*WHAT IS BEING ASKED:* Would you transcribe the line containing "intros [Hwf Hd]." and every line after it, through the end of the records below, exactly and with nothing else?

(Stored data)
───
(* ===== verification/EnvFSProps.v ===== *)
(** Directories and events: who watches what, delivery of events to the
    watchers, detection of conflicts, bursts, and an event that is lost. *)
From S2P Require Import Prelude JS Messages Keys Interfaces Presence EnvState EnvSync EnvSyncProps EnvDocs EnvFS.
From Stdlib Require Import Lia.

Section fs_props.
Context {C Y A F : Type} `{!Cache C, !CacheLaws C, !Yjs Y A, !Agent F, !Sha256, !RandomInt, !RandomIntLaws, !DocHash}.
Abbreviation W := (world C (EnvState Y A F)).
Implicit Types (w : W) (s : EnvState Y A F) (d : Doc Y A) (x : CachedWorkspace).

(** ** Watchers of a directory *)
Definition dirs_ok (dirs : list (string * list string)) : Prop :=
  owf dirs ∧ ∀ p l, oget p dirs = Some l → l ≠ [] ∧ NoDup l.
Definition watches (dirs : list (string * list string)) (p u : string) : Prop :=
  ∃ l, oget p dirs = Some l ∧ u ∈ l.

Lemma dirs_ok_oset p l dirs : dirs_ok dirs → l ≠ [] → NoDup l → dirs_ok (oset p l dirs).
Proof.
  intros [Hwf Hd] Hl Hnd. split; [by apply oset_owf|]. intros p' l'.
  destruct (decide (p' = p)) as [->|Hne]; [rewrite oget_oset_eq; by intros [= <-]|].
  rewrite oget_oset_ne by done. apply Hd.
Qed.
Lemma dirs_ok_odel p dirs : dirs_ok dirs → dirs_ok (odel p dirs).
Proof.
  intros [Hwf Hd]. split; [by apply odel_owf|]. intros p' l'.
  destruct (decide (p' = p)) as [->|Hne]; [by rewrite oget_odel_eq|].
  rewrite oget_odel_ne by done. apply Hd.
Qed.
Lemma watches_oset p l dirs p' u :
  watches (oset p l dirs) p' u ↔ if decide (p' = p) then u ∈ l else watches dirs p' u.
Proof.
  unfold watches. case_decide as Hp.
  - subst. rewrite oget_oset_eq. naive_solver.
  - by rewrite oget_oset_ne.
Qed.
Lemma watches_odel p dirs p' u : watches (odel p dirs) p' u ↔ p' ≠ p ∧ watches dirs p' u.
Proof.
  unfold watches. destruct (decide (p' = p)) as [->|Hne].
  - rewrite oget_odel_eq. naive_solver.
  - rewrite oget_odel_ne by done. naive_solver.
Qed.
───
*TASK RESPONSE:*
  intros [Hwf Hd]. split; [by apply odel_owf|]. intros p' l'.
  destruct (decide (p' = p)) as [->|Hne]; [by rewrite oget_odel_eq|].
  rewrite oget_odel_ne by done. apply Hd.
Qed.
Lemma watches_oset p l dirs p' u :
  watches (oset p l dirs) p' u ↔ if decide (p' = p) then u ∈ l else watches dirs p' u.
Proof.
  unfold watches. case_decide as Hp.
  - subst. rewrite oget_oset_eq. naive_solver.
  - by rewrite oget_oset_ne.
Qed.
Lemma watches_odel p dirs p' u : watches (odel p dirs) p' u ↔ p' ≠ p ∧ watches dirs p' u.
Proof.
  unfold watches. destruct (decide (p' = p)) as [->|Hne].
  - rewrite oget_odel_eq. naive_solver.
  - rewrite oget_odel_ne by done. naive_solver.
Qed.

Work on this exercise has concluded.